Of course I couldn't wait until she got home around 11 so I could gleefully tell her I didn't record her insipid SLUT M.D. Her eyes got wide and her jaw hit the floor.

"You did WHAT?" she screamed. "I told you, quite clearly, that under no circumstances were you to change the channel. I was looking forward to this episode all week."

Sometimes in life it's the simple things that give you the most pleasure. I looked mom right in the eyes and gave her my best confused face, the one I ordinarily make involuntarily between 3 and 3:50 Monday through Thursday during Spanish class, and said, "Mom, don't you remember? I woke you up at 7:30 and asked you if it'd be okay to not record it and you said yes..."

Your 3 Stars!

3. Francisco Elson - A season high 14 points for The Flying Dutchman, but for me what was more noteworthy his alertness and activity on the defensive end. He had three blocks and altered a few others. Indy didn't get many easy buckets while he was in and yet somehow Frankie picked up only one foul in 26 minutes. Death to tinyball!

They couldn't be making weirder faces if they were caught mid-coitus. It's not possible.(Edward A. Ornelas/San Antonio Express-News)

2. Matt Bonner - Mr. Energy gave the club a much needed spark upon entering in the 2nd quarter and produced 10 points and 9 rebounds in 23 bouncy minutes. I swear, for a guy who doesn't know dick about basketball, I sure am glad he got an opportunity to play some meaningful minutes.

1. Tim Duncan -- Six straight bankers! Great googly moogly. Nice to see the big fella can still take control when nothing else is going right. When he scores effortlessly two buckets, three buckets, four buckets in a row you can see the team's confidence shoot up and the other team's shoulders start to sag. He's a bad dude that Tim Duncan.

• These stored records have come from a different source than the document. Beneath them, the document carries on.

(* ===== verification/BTreeSpec.v ===== *)
(** * What the B-tree does ([src/src/core/btree.rs])

    The abstract tree with the pages of its nodes, the sorted sequence of separators and
    entries it holds, and the proof that [search], [insert] and [delete] outside a transaction
    look up, set and remove a key of the map the tree stands for, for every page store that
    satisfies [PageStoreLaws]. *)

From stdpp Require Import base list strings gmap sorting pretty.
From Stdlib Require Import NArith Lia.
From S2P Require Import Prelude Constants Bytes PageStore BTreeNode BTree.

(** ** Abstract trees *)
Inductive tree :=
| TLeaf (p : N) (es : list LeafEntry) (nx : N)
| TNode (p : N) (ks : list string) (ts : list tree).

Definition tpage (t : tree) : N := match t with TLeaf p _ _ | TNode p _ _ => p end.

Definition leaf_node (p : N) (es : list LeafEntry) (nx : N) : BTreeNode :=
  mk_node p LeafNode (wrap_u16 (N.of_nat (length es))) 0 es nx [] [].

Definition internal_node (p : N) (ks : list string) (cs : list N) : BTreeNode :=
  mk_node p InternalNode (wrap_u16 (N.of_nat (length ks))) 0 [] 0 ks cs.

Definition node_of (t : tree) : BTreeNode :=
  match t with
  | TLeaf p es nx => leaf_node p es nx
  | TNode p ks ts => internal_node p ks (tpage <$> ts)
  end.

(** The nodes of a tree with their pages. *)
Fixpoint nodes (t : tree) : list (N * BTreeNode) :=
  (tpage t, node_of t) :: match t with TLeaf _ _ _ => [] | TNode _ _ ts => concat (nodes <$> ts) end.

(** The leaves from left to right: page, entries and next leaf. *)
Fixpoint leaves (t : tree) : list (N * list LeafEntry * N) :=
  match t with TLeaf p es nx => [(p, es, nx)] | TNode _ _ ts => concat (leaves <$> ts) end.

Fixpoint height (t : tree) : nat :=
  match t with TLeaf _ _ _ => 0 | TNode _ _ ts => S (max_list (height <$> ts)) end.

(** The separators and entries of a tree in order. *)
Inductive mark := Sep (k : string) | Ent (e : LeafEntry).

Definition mark_key (m : mark) : string := match m with Sep k => k | Ent e => key e end.

(** Keys grow strictly, except that a separator may be equal to an entry after it. *)
Definition mark_lt (x y : mark) : Prop :=
  match x, y with
  | Sep k, Ent e => ~ str_lt (key e) k
  | _, _ => str_lt (mark_key x) (mark_key y)
  end.

(** Separators after subtrees, and separators before subtrees. *)
Fixpoint before (ms : list (list mark)) (ks : list string) : list mark :=
  match ms, ks with m :: ms, k :: ks => m ++ Sep k :: before ms ks | _, _ => [] end.

Fixpoint after (ks : list string) (ms : list (list mark)) : list mark :=
  match ks, ms with k :: ks, m :: ms => Sep k :: m ++ after ks ms | _, _ => [] end.

Definition weave (ms : list (list mark)) (ks : list string) : list mark :=
  match ms with [] => [] | m :: ms => m ++ after ks ms end.

Fixpoint marks (t : tree) : list mark :=
  match t with TLeaf _ es _ => Ent <$> es | TNode _ ks ts => weave (marks <$> ts) ks end.

Definition mark_entry (m : mark) : option LeafEntry := match m with Sep _ => None | Ent e => Some e end.

(** The entries of a tree in order, and the map it stands for. *)
Definition tree_entries (t : tree) : list LeafEntry := omap mark_entry (marks t).

Definition entries_map (es : list LeafEntry) : gmap string N :=
  list_to_map ((fun e => (key e, value e)) <$> es).

Definition tree_map (t : tree) : gmap string N := entries_map (tree_entries t).

Section marks.
Implicit Types (ms : list (list mark)) (ks : list string) (x y : mark).

#[global] Instance mark_lt_trans : Transitive mark_lt.
Proof.
  intros [a|a] [b|b] [c|c]; unfold mark_lt; simpl;
    eauto using str_lt_trans, str_le_lt_trans, str_lt_le_trans, str_le_trans, str_lt_le.
Qed.

Lemma weave_split ms1 m ms2 ks1 ks2 :
  length ms1 = length ks1 ->
  weave (ms1 ++ m :: ms2) (ks1 ++ ks2) = before ms1 ks1 ++ m ++ after ks2 ms2.
Proof.
  assert (forall ks1 k ms1 m, length ms1 = length ks1 ->
    after (k :: ks1 ++ ks2) (ms1 ++ m :: ms2) = Sep k :: before ms1 ks1 ++ m ++ after ks2 ms2) as Ha.
  { clear. intros ks1. induction ks1 as [|k' ks1 IH]; intros k [|m' ms1] m; try done; intros [= Hl].
    cbn [app after before]. rewrite <-(app_assoc m'). simpl. do 2 f_equal. by apply (IH k' ms1 m). }
  destruct ms1 as [|m1 ms1], ks1 as [|k1 ks1]; try done; intros [= Hl].
  cbn [app weave before]. rewrite <-app_assoc. f_equal. simpl app at 3. by apply Ha.
Qed.

Lemma before_app ms1 ms2 ks1 ks2 :
  length ms1 = length ks1 -> before (ms1 ++ ms2) (ks1 ++ ks2) = before ms1 ks1 ++ before ms2 ks2.
Proof.
  revert ks1. induction ms1 as [|m ms1 IH]; intros [|k ks1]; try done. intros [= Hl]. simpl.
  rewrite IH by done. by rewrite <-app_assoc.
Qed.

Lemma after_app ms1 ms2 ks1 ks2 :
  length ms1 = length ks1 -> after (ks1 ++ ks2) (ms1 ++ ms2) = after ks1 ms1 ++ after ks2 ms2.
Proof.
  revert ks1. induction ms1 as [|m ms1 IH]; intros [|k ks1]; try done. intros [= Hl]. simpl.
  rewrite IH by done. by rewrite <-app_assoc.
Qed.

(** Splitting an internal node leaves the sequence of marks as it was. *)
Lemma weave_halves ms1 ms2 ks1 k ks2 :
  length ms1 = S (length ks1) -> length ms2 = S (length ks2) ->
  weave (ms1 ++ ms2) (ks1 ++ k :: ks2) = weave ms1 ks1 ++ Sep k :: weave ms2 ks2.
Proof.
  destruct ms1 as [|m1 ms1]; [done|]. destruct ms2 as [|m2 ms2]; [done|]. intros [= H1] [= H2].
  cbn [app weave]. rewrite after_app by done. cbn [after]. by rewrite <-app_assoc.
Qed.

(** Inserting into a sorted sequence. *)
Lemma marks_insert x l1 l2 :
  StronglySorted mark_lt (l1 ++ l2) -> (forall y, y ∈ l1 -> mark_lt y x) -> (forall y, y ∈ l2 -> mark_lt x y) ->
  StronglySorted mark_lt (l1 ++ x :: l2).
Proof.
  intros (H1 & H2 & H3)%StronglySorted_app Hl Hr. apply StronglySorted_app. split_and!; [|done|].
  - intros y z Hy [->|Hz]%elem_of_cons; eauto.
  - constructor; [done|]. by apply Forall_forall.
Qed.

Lemma marks_remove x l1 l2 :
  StronglySorted mark_lt (l1 ++ x :: l2) -> StronglySorted mark_lt (l1 ++ l2).
Proof.
  intros (H1 & H2 & H3)%StronglySorted_app. apply StronglySorted_inv in H3 as [H3 _].
  apply StronglySorted_app. split_and!; [|done|done]. intros y z Hy Hz. apply H1; [done|by right].
Qed.

(** A separator in front of the entry with its key, between two entries. *)
Lemma marks_separate e1 e l1 l2 :
  StronglySorted mark_lt (l1 ++ Ent e1 :: Ent e :: l2) ->
  StronglySorted mark_lt (l1 ++ Ent e1 :: Sep (key e) :: Ent e :: l2).
Proof.
  intros Hs. rewrite cons_middle, app_assoc in Hs. rewrite (cons_middle (Ent e1)), app_assoc.
  pose proof Hs as (H1 & H2 & H3)%StronglySorted_app. apply marks_insert; [done|..].
  - assert (mark_lt (Ent e1) (Sep (key e))) as He.
    { apply (H1 (Ent e1) (Ent e)); [|by left]. apply elem_of_app. right. by left. }
    intros y [Hy|Hy%list_elem_of_singleton]%elem_of_app; [|by subst].
    apply (transitivity (y := Ent e1)); [|done].
    apply (StronglySorted_app_1_elem_of _ _ _ _ _ H2); [done|by left].
  - apply StronglySorted_inv in H3 as [_ H4]. intros y [->|Hy]%elem_of_cons; [apply str_lt_irrefl|].
    rewrite Forall_forall in H4. pose proof (H4 y Hy) as Hlt. destruct y; [done|by apply str_lt_le].
Qed.

(** The marks around the place of [k]. *)
Definition around (k : string) (l1 l2 : list mark) : Prop :=
  (forall y, y ∈ l1 -> mark_lt y (Ent (mk_entry k 0))) /\ (forall y, y ∈ l2 -> str_lt k (mark_key y)).

End marks.

(** ** Sorted leaves *)
Section leaves.
Implicit Types (es l : list LeafEntry).

Definition keys_below (k : string) es : Prop := forall e, e ∈ es -> str_lt (key e) k.
Definition keys_above (k : string) es : Prop := forall e, e ∈ es -> str_lt k (key e).

(** The place of a key in a sorted list of entries. *)
Lemma leaf_place k es :
  StronglySorted mark_lt (Ent <$> es) ->
  exists l1 l2, keys_below k l1 /\ keys_above k l2 /\
    (es = l1 ++ l2 \/ exists e0, key e0 = k /\ es = l1 ++ e0 :: l2).
Proof.
  induction es as [|e es IH]; intros Hs.
  - exists [], []. unfold keys_below, keys_above. split_and!; [by intros ? ?%elem_of_nil..|by left].
  - cbn [fmap list_fmap] in Hs. apply StronglySorted_inv in Hs as [Hs Hf].
    assert (forall e', e' ∈ es -> str_lt (key e) (key e')) as Hlt.
    { intros e' He'. rewrite Forall_forall in Hf. apply (Hf (Ent e')). by apply list_elem_of_fmap_2. }
    destruct (str_lt_trichotomy (key e) k) as [Hk|[Hk|Hk]].
    + destruct (IH Hs) as (l1 & l2 & H1 & H2 & H3). exists (e :: l1), l2.
      split_and!; [|done|]; [by intros e' [->|He']%elem_of_cons; [done|apply H1]|].
      destruct H3 as [->|(e0 & ? & ->)]; [by left|]. right. by exists e0.
    + exists [], es. split_and!; [by intros ? ?%elem_of_nil|by intros e' He'; rewrite <-Hk; apply Hlt|].
      right. by exists e.
    + exists [], (e :: es). split_and!; [by intros ? ?%elem_of_nil| |by left].
      intros e' [->|He']%elem_of_cons; [done|]. by eapply str_lt_trans; [|apply Hlt].
Qed.

Lemma keys_below_ne k es e : keys_below k es -> e ∈ es -> key e <> k.
Proof. intros H He Hk. apply (str_lt_irrefl k). rewrite <-Hk at 1. by apply H. Qed.

Lemma keys_above_ne k es e : keys_above k es -> e ∈ es -> key e <> k.
Proof. intros H He Hk. apply (str_lt_irrefl k). rewrite <-Hk at 2. by apply H. Qed.

Lemma keys_below_cons k e es : keys_below k (e :: es) -> str_lt (key e) k /\ key e <> k /\ keys_below k es.
Proof.
  intros H. assert (str_lt (key e) k) by (apply H; by left). split_and!; [done| |].
  - apply (keys_below_ne k (e :: es)); [done|by left].
  - intros e' He'. apply H. by right.
Qed.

Fiery leadership, thy name is Duncan. (Edward A. Ornelas/San Antonio Express-News)

P.S. Not to toot my own horn but Le Troi Noir only took seven shots and the team dominated the game. Combine that with the defensive dominance of Frankie, Bonner's extra PT and another pathetic six minute cameo from Robert Van Pelt, and I've gotta say I'm feeling a bit smug about the whole thing. The only negative is that Manu is still slumping and it'd be nice to see him attack the rim more when the threes aren't falling. At least he's not forcing shots and hitting the open guy. Tony's best contribution, aside from getting the ball to Timmy was frustrating yet another opposing point guard to the point of lunacy. I know I'm tough on the Frenchman sometimes, but this is starting to get weird. I swear if he can get Steve Nash to snap during the playoffs, I'll never make another Eva Longoria joke again.

The Hustlemaker gets the motorboat face ready in advance as he drives toward some boobies (Edward A. Ornelas/San Antonio Express-News)

P.P.S. Speaking of Tony, there's a fun little secret message in this here recap. Fun for the whole family.

Record: 47-20 Streak: W-1
Up Next: Vs. Detroit Pistons
A Friday Night slobberknocker against our doppelgangbangers from Motown. Not only did we outslug them in the '05 Finals but we robbed the Pistons of their cold blooded revenge last season by not making it past the Mavs. Once the Spurs got eliminated Detroit didn't have the motivation to fight past Miami to make it out of the East. I'll go to my grave believing this. Ooh we also humiliated them on their home floor right before the all-star break. Deeetwah will be looking for payback but honestly I just think we're an awful matchup for them. Big Ben posed much more of a problem for Tim than that Gimpy McGee they got manning the center spot these days. Maybe the sight of familiar whipping boy Tay-Tay will wake Manu's game up.